While Walmart’s minimum starting wage will remain $11 an hour, starting March 13 of this year, the company said it will pay store workers who stock shelves or support its e-commerce business $13 to $19 an hour, depending on their role and store location. Retailers including Target, Best Buy and Amazon have raised their starting wages to $15 an hour. Costco raised its minimum wage to $16 an hour starting in February.

Related: [Infographic] Blue Collar Jobs Recovery… Is It Here?

Not All Large Companies Are Increasing Employee Hourly Wages

The COVID-19 pandemic has generated record profits for America’s biggest companies, as well as immense wealth for their founders and largest shareholders, but workers have not benefited. A Brookings report published in November of 2020 shows that while many of America’s top retail and grocery companies that raked in billions during the pandemic shared little of that windfall with their frontline workers, who risk their lives each day for wages that are often so low they can’t support a family.

According to the report:

“With few exceptions, we find that companies have offered only modest or negligible extra compensation to workers while earning windfall profits. Three companies – Best Buy, Target, and Home Depot – bucked this trend and provided more generous compensation to workers during the pandemic both in absolute generosity as well as relative generosity compared to their financial performance. These three companies provided the most COVID-19 compensation to workers through temporary pay increases, bonuses, and permanent wage increases. Together, their frontline workers earned an average of $2.53 extra per hour since March, compared to just $0.21 per hour at CVS Health and $0.83 per hour at Albertsons.
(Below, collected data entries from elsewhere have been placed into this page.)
(** X22. [_bucket_name] never ends in a slash, and it recovers a bare
    bucket name (one without a trailing slash) from either way of writing
    it in the settings: with the gs:// prefix or without, followed by any
    number of slashes. *)
Theorem bucket_name_normal_form (name : string) (k : nat) (domains : list string) :
  no_trailing_slash name ->
  (forall settings, no_trailing_slash (_bucket_name settings)) /\
  _bucket_name {| storage_bucket := "gs://" ++ name ++ slashes k;
                  allowed_domains := domains |} = name /\
  (starts_with "gs://" (name ++ slashes k) = false ->
   _bucket_name {| storage_bucket := name ++ slashes k;
                   allowed_domains := domains |} = name).
Proof.
  intros Hn. split; [|split].
  - intros settings. apply rstrip_char_no_trailing.
  - unfold _bucket_name. cbn [storage_bucket].
    assert (E : starts_with "gs://" ("gs://" ++ name ++ slashes k) = true).
    { apply starts_with_spec. eexists. reflexivity. }
    rewrite E. rewrite (str_drop_app "gs://").
    apply rstrip_char_restores, Hn.
  - intros E. unfold _bucket_name. cbn [storage_bucket]. rewrite E.
    apply rstrip_char_restores, Hn.
Qed.

(** What the three shape checks of [validate_url] require of the parsed
    URL; [host] is its host name. *)
Definition fetchable (parsed : ParseResult) (host : string) : Prop :=
  (scheme parsed = "http" \/ scheme parsed = "https") /\
  hostname parsed = Some host /\ host <> EmptyString /\
  path parsed <> EmptyString /\ path parsed <> "/".

(** [host] is [domain] or a name below it. *)
Definition under_domain (host domain : string) : Prop :=
  host = domain \/ exists sub, host = (sub ++ "." ++ domain)%string.

Lemma domain_matches_spec (host domain : string) :
  domain_matches host domain = true <-> under_domain host domain.
Proof.
  unfold domain_matches, under_domain.
  rewrite orb_true_iff, String.eqb_eq, ends_with_spec. reflexivity.
Qed.

Lemma validate_url_shape lib url allowed :
  is_return (validate_url lib url allowed) = true ->
  exists parsed host, urlparse lib url = Return parsed /\ fetchable parsed host.
Proof.
  unfold validate_url. destruct (urlparse lib url) as [parsed|e]; [|discriminate].
  cbn [mbind result_bind rbind].
  destruct (String.eqb (scheme parsed) "http") eqn:E1;
    [|destruct (String.eqb (scheme parsed) "https") eqn:E2; [|discriminate]];
    cbn [orb negb].
  all: destruct (hostname parsed) as [[|a host]|] eqn:Eh; [discriminate| |discriminate].
  all: destruct (path parsed) as [|b p] eqn:Ep; [discriminate|].
  all: cbn [SpanExtractor.str_bool negb orb].
  all: destruct (String.eqb (String b p) "/") eqn:E3; [discriminate|].
  all: intros _; exists parsed, (String a host); split; [reflexivity|].
  all: unfold fetchable; rewrite Eh, Ep.
  all: apply String.eqb_neq in E3.
  - apply String.eqb_eq in E1. repeat split; auto; discriminate.
  - apply String.eqb_eq in E2. repeat split; auto; discriminate.
Qed.

Lemma validate_url_fetchable lib url allowed parsed host :
  urlparse lib url = Return parsed -> fetchable parsed host ->
  validate_url lib url allowed =
  match allowed with
  | None => Return tt
  | Some domains =>
      if negb (existsb (domain_matches (str_lower host)) domains)
      then Raise (ValueError ("Domain " ++ py_repr (str_lower host)
                                ++ " is not in the allowed list: "
                                ++ py_str_list domains))
      else Return tt
  end.
Proof.
  intros Hp (Hs & Hh & Hne & Hp1 & Hp2). unfold validate_url. rewrite Hp.
  cbn [mbind result_bind rbind].
  assert (E : String.eqb (scheme parsed) "http" || String.eqb (scheme parsed) "https"
              = true).
  { apply orb_true_iff. rewrite !String.eqb_eq. exact Hs. }
  rewrite E. cbn [negb]. rewrite Hh.
  destruct host as [|a host]; [congruence|].
  destruct (path parsed) as [|b p]; [congruence|].
  cbn [SpanExtractor.str_bool negb orb].
  apply String.eqb_neq in Hp2. rewrite Hp2. reflexivity.
Qed.

Lemma validate_url_None lib url :
  validate_url lib url None = Return tt <->
  exists parsed host, urlparse lib url = Return parsed /\ fetchable parsed host.
Proof.
  split.
  - intros H. apply (validate_url_shape lib url None). rewrite H. reflexivity.
  - intros (parsed & host & Hp & Hf).
    rewrite (validate_url_fetchable lib url None parsed host Hp Hf). reflexivity.
Qed.

Lemma validate_url_allowed lib url domains :
  validate_url lib url (Some domains) = Return tt <->
  exists parsed host,
    urlparse lib url = Return parsed /\ fetchable parsed host /\
    exists domain, domain ∈ domains /\ under_domain (str_lower host) domain.
Proof.
  split.
  - intros H.
    destruct (validate_url_shape lib url (Some domains)) as (parsed & host & Hp & Hf).
    { rewrite H. reflexivity. }
    exists parsed, host. split; [exact Hp|]. split; [exact Hf|].
    rewrite (validate_url_fetchable lib url _ parsed host Hp Hf) in H.
    destruct (existsb (domain_matches (str_lower host)) domains) eqn:E;
      [|discriminate].
    apply existsb_exists in E. destruct E as (d & Hd & Hm).
    exists d. split; [apply list_elem_of_In, Hd | apply domain_matches_spec, Hm].
  - intros (parsed & host & Hp & Hf & d & Hd & Hu).
    rewrite (validate_url_fetchable lib url _ parsed host Hp Hf).
    assert (E : existsb (domain_matches (str_lower host)) domains = true).
    { apply existsb_exists. exists d.
      split; [apply list_elem_of_In, Hd | apply domain_matches_spec, Hu]. }
    rewrite E. reflexivity.
Qed.

(** X23. [validate_url] with an allow-list accepts a URL exactly when
    [urlparse] succeeds on it, the scheme is http or https, the host name
    and the path are present (the path not just a slash), and the
    lower-cased host name is a listed domain or ends in a dot followed by
    one: a host that merely ends in the letters of a listed domain is
    refused. Every URL it accepts is also accepted without a list. *)
Theorem validate_url_accepts lib url domains :
  (validate_url lib url (Some domains) = Return tt <->
   exists parsed host,
     urlparse lib url = Return parsed /\ fetchable parsed host /\
     exists domain, domain ∈ domains /\ under_domain (str_lower host) domain) /\
  (validate_url lib url (Some domains) = Return tt ->
   validate_url lib url None = Return tt).
Proof.
  split; [apply validate_url_allowed|].
  intros H. apply validate_url_allowed in H.
  destruct H as (parsed & host & Hp & Hf & _).
  apply validate_url_None. eauto.
Qed.

(** Some character is an ASCII capital. *)
Fixpoint has_upper (s : string) : bool :=
  match s with
  | EmptyString => false
  | String c s' =>
      ((65 <=? N_of_ascii c) && (N_of_ascii c <=? 90))%N || has_upper s'
  end.
(** * bokehfun: data sources and figure elements for the interactive
      pixel-file viewer

    A shallow embedding of [bokehfun.py] and the properties of its three
    builders and of the stretch-slider callback.

    Conventions of the embedding.
    - A numpy [float64] value is a [float]: NaN, an infinity, or a finite
      value carried as an exact real; NaN and the infinities propagate the
      way numpy propagates them.  Sums are exact, so the properties that
      rest on them are stated where the floating-point unit does not round;
      the module [Binary64] evaluates the same sums on machine floats.  A
      power of ten that leaves the range of floats raises or vanishes, see
      [pow10].
    - numpy integers and Python integers are [Z]; array sizes are [nat].
    - A numpy array is its shape together with its C-contiguous (row-major)
      buffer, see [ndarray].
    - Python exceptions are values of [exn]; a function that can raise
      returns in the error monad [py].
    - The collaborators that live outside the module (astropy's ISO
      formatter, numpy's percentile and [log10]) are section variables.
      bokeh's check of the slider ends is the predicate
      [slider_accepted]. *)

From Stdlib Require Import String Ascii ZArith Arith Bool Lia List Sorted.
From Stdlib Require Import Reals Lra.
From Stdlib Require Floats.PrimFloat Uint63.
From ExtLib Require Import Structures.Monad Structures.MonadExc.
From ExtLib Require Import Data.Monads.EitherMonad.
Import ListNotations.
Import MonadNotation.

Set Implicit Arguments.

Local Open Scope monad_scope.
Local Open Scope string_scope.
Local Open Scope list_scope.
Local Open Scope nat_scope.

(** ** Python exceptions and the error monad *)

Inductive exn : Type :=
| NameError (name : string)
| AttributeError (attr : string)
| IndexError
| ValueError
| TypeError
| OverflowError.

Definition py (A : Type) : Type := sum exn A.

#[global] Instance Monad_py : Monad py := Monad_either exn.

Definition Ok {A : Type} (a : A) : py A := inr a.
Definition Raise {A : Type} (e : exn) : py A := inl e.

(** ** Floating-point values *)

Inductive float : Type :=
| NaN
| NInf
| PInf
| Fin (r : R).

Definition is_nan (x : float) : bool :=
  match x with NaN => true | _ => false end.

(** [x == y] on floats: NaN differs from everything, itself included. *)
Definition float_eqb (x y : float) : bool :=
  match x, y with
  | NInf, NInf => true
  | PInf, PInf => true
  | Fin a, Fin b => if Req_dec_T a b then true else false
  | _, _ => false
  end.

Definition float_neg (x : float) : float :=
  match x with
  | NaN => NaN
  | NInf => PInf
  | PInf => NInf
  | Fin a => Fin (- a)
  end.

Definition float_add (x y : float) : float :=
  match x, y with
  | NaN, _ | _, NaN => NaN
  | PInf, NInf | NInf, PInf => NaN
  | PInf, _ | _, PInf => PInf
  | NInf, _ | _, NInf => NInf
  | Fin a, Fin b => Fin (a + b)
  end.

Definition float_sub (x y : float) : float := float_add x (float_neg y).

(** [x / d] for a finite positive literal [d] (the source divides by
    [300.0] only). *)
Definition float_div_lit (x : float) (d : R) : float :=
  match x with
  | Fin a => Fin (a / d)
  | other => other
  end.

(** The order of the non-NaN values. *)
Definition float_le (x y : float) : Prop :=
  match x, y with
  | NaN, _ | _, NaN => False
  | NInf, _ => True
  | _, PInf => True
  | Fin a, Fin b => (a <= b)%R
  | _, _ => False
  end.

(** numpy's [fmin]: the smaller of the two, ignoring a NaN operand. *)
Definition float_fmin (x y : float) : float :=
  match x, y with
  | NaN, _ => y
  | _, NaN => x
  | NInf, _ | _, NInf => NInf
  | PInf, _ => y
  | _, PInf => x
  | Fin a, Fin b => Fin (Rmin a b)
  end.

Definition is_inf (x : float) : bool :=
  match x with NInf | PInf => true | _ => false end.

(** The real numbers that round to an infinity (from [float_max_bound] on)
    and to zero (up to [float_min_bound]) in binary64. *)
Definition float_max_bound : R := 2 ^ 1024 - 2 ^ 970.
Definition float_min_bound : R := / 2 ^ 1075.

(** Python's [10 ** x] on floats: the power of ten, [OverflowError] when it
    is too large for a float, zero when it is too small.  Within the range
    of floats the value is the real power; its rounding is not modelled. *)
Definition pow10 (x : float) : py float :=
  match x with
  | NaN => Ok NaN
  | PInf => Ok PInf
  | NInf => Ok (Fin 0)
  | Fin r =>
      if Rle_dec float_max_bound (Rpower 10 r) then Raise OverflowError
      else if Rle_dec (Rpower 10 r) float_min_bound then Ok (Fin 0)
      else Ok (Fin (Rpower 10 r))
  end.

(** ** numpy arrays

    [shape] is the tuple of dimensions and [data] the row-major buffer; a
    well-formed array has [length data = size]. *)

Record ndarray (A : Type) : Type := mk_ndarray {
  shape : list nat;
  data : list A
}.

Definition prod_shape (s : list nat) : nat := fold_right Nat.mul 1 s.

Definition size {A : Type} (a : ndarray A) : nat := prod_shape (shape a).

Definition well_formed {A : Type} (a : ndarray A) : Prop :=
  length (data a) = size a.

Definition nd_map {A B : Type} (f : A -> B) (a : ndarray A) : ndarray B :=
  {| shape := shape a; data := map f (data a) |}.

(** [a[k]] (also written [a[k, :, :]]): the [k]-th sub-array along the first
    axis; a negative [k] counts from the end. *)
Definition nd_index0 {A : Type} (a : ndarray A) (k : Z) : py (ndarray A) :=
  match shape a with
  | [] => Raise IndexError
  | d :: rest =>
      if ((- Z.of_nat d <=? k) && (k <? Z.of_nat d))%Z then
        let k' := Z.to_nat (if (k <? 0)%Z then k + Z.of_nat d else k) in
        let n := prod_shape rest in
        Ok {| shape := rest; data := firstn n (skipn (k' * n) (data a)) |}
      else Raise IndexError
  end.

(** [a[None, :, :]]: [None] is [numpy.newaxis], the slices keep every axis. *)
Definition nd_newaxis {A : Type} (a : ndarray A) : ndarray A :=
  {| shape := 1 :: shape a; data := data a |}.

(** [np.arange(0, n, 1)]. *)
Definition np_arange (n : nat) : ndarray Z :=
  {| shape := [n]; data := map Z.of_nat (seq 0 n) |}.

Definition shape_eqb (s t : list nat) : bool :=
  if list_eq_dec Nat.eq_dec s t then true else false.

(** [a.reshape(s)]. *)
Definition nd_reshape {A : Type} (a : ndarray A) (s : list nat)
  : py (ndarray A) :=
  if prod_shape s =? size a then Ok {| shape := s; data := data a |}
  else Raise ValueError.

(** [a.reshape(-1)]. *)
Definition nd_ravel {A : Type} (a : ndarray A) : ndarray A :=
  {| shape := [size a]; data := data a |}.

Definition tolist {A : Type} (a : ndarray A) : list A := data a.

Fixpoint select_true {A : Type} (xs : list A) (ms : list bool) : list A :=
  match xs, ms with
  | x :: xs', m :: ms' =>
      if m then x :: select_true xs' ms' else select_true xs' ms'
  | _, _ => []
  end.

(** [a[mask]] for a boolean array [mask] of the shape of [a]: the elements
    under a true cell, in row-major order.  Another shape is an
    [IndexError]; numpy's leniency towards a mask with fewer axes or with
    an axis of length zero is not modelled. *)
Definition nd_mask_select {A : Type} (a : ndarray A) (mask : ndarray bool)
  : py (ndarray A) :=
  if shape_eqb (shape a) (shape mask) then
    let picked := select_true (data a) (data mask) in
    Ok {| shape := [length picked]; data := picked |}
  else Raise IndexError.

(** [np.meshgrid(xx, yy)] for one-dimensional [xx] and [yy]. *)
Definition np_meshgrid {A : Type} (xx yy : ndarray A)
  : ndarray A * ndarray A :=
  let nx := length (data xx) in
  let ny := length (data yy) in
  ({| shape := [ny; nx]; data := flat_map (fun _ => data xx) (data yy) |},
   {| shape := [ny; nx]; data := flat_map (fun y => repeat y nx) (data yy) |}).

(** [a[i, j]] of a two-dimensional array. *)
Definition nd_get2 {A : Type} (a : ndarray A) (i j : nat) : option A :=
  match shape a with
  | [r; c] => if (i <? r) && (j <? c) then nth_error (data a) (i * c + j)
              else None
  | _ => None
  end.

(** [np.nanmin(a)]: the minimum ignoring NaN; NaN when every entry is NaN;
    an empty array has no minimum. *)
Definition np_nanmin (a : ndarray float) : py float :=
  match data a with
  | [] => Raise ValueError
  | x :: xs => Ok (fold_left float_fmin xs x)
  end.

(** ** Python values and name resolution *)

(** Header values of a pixel file: [None], an integer or a string. *)
Inductive pyval : Type :=
| PyNone
| PyInt (z : Z)
| PyStr (s : string).

Definition digit_char (d : Z) : ascii := ascii_of_nat (48 + Z.to_nat d).

Fixpoint digits_of (fuel : nat) (n : Z) (acc : string) : string :=
  match fuel with
  | O => acc
  | S fuel' =>
      let acc' := String (digit_char (n mod 10)) acc in
      if (n <? 10)%Z then acc' else digits_of fuel' (n / 10)%Z acc'
  end.

(** [str(z)] of a Python integer. *)
Definition str_of_int (z : Z) : string :=
  let n := Z.abs z in
  let ds := digits_of (S (Z.to_nat (Z.log2 n))) n EmptyString in
  if (z <? 0)%Z then String "-" ds else ds.

(** What a replacement field [{}] of [str.format] prints. *)
Definition format_field (v : pyval) : string :=
  match v with
  | PyNone => "None"
  | PyInt z => str_of_int z
  | PyStr s => s
  end.

(** [v == s] for a string literal [s]. *)
Definition pyval_eq_str (v : pyval) (s : string) : bool :=
  match v with
  | PyStr t => String.eqb t s
  | _ => false
  end.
All three companies earned double-digit profit growth compared to last year, but at more modest levels than the runaway profits some competitors who were less generous to their workers earned.”

This is a nice way of saying that while companies like Amazon and Walmart did increase employee wages, the cost to the companies compared to what their earnings looked like in 2020 was a drop in their collective buckets.

Calculating Cost of Vacancy (COV)

Demand for talent means that HR and recruiting leaders must balance the cost of higher pay against the cost of lost sales due to vacant positions. While it varies by industry, cost of vacancy (COV) can be estimated taking the company’s revenue per employee (which is the company’s total revenue divided by the number of employees) divided by the number of working days in a year (220). This gives you the average revenue produced by an employee on a daily basis. Note that it’s difficult to accurately measure the negative impact a vacancy will have on productivity, employee engagement and team morale, and even harder to tie monetary values to these metrics.

However your business decides to move forward with how you compensate hourly workers, you must start by evaluating your hiring and recruiting metrics in order to understand trends. This includes your true cost of vacancy and how keeping the position open or filled impacts your store’s sales and customer support.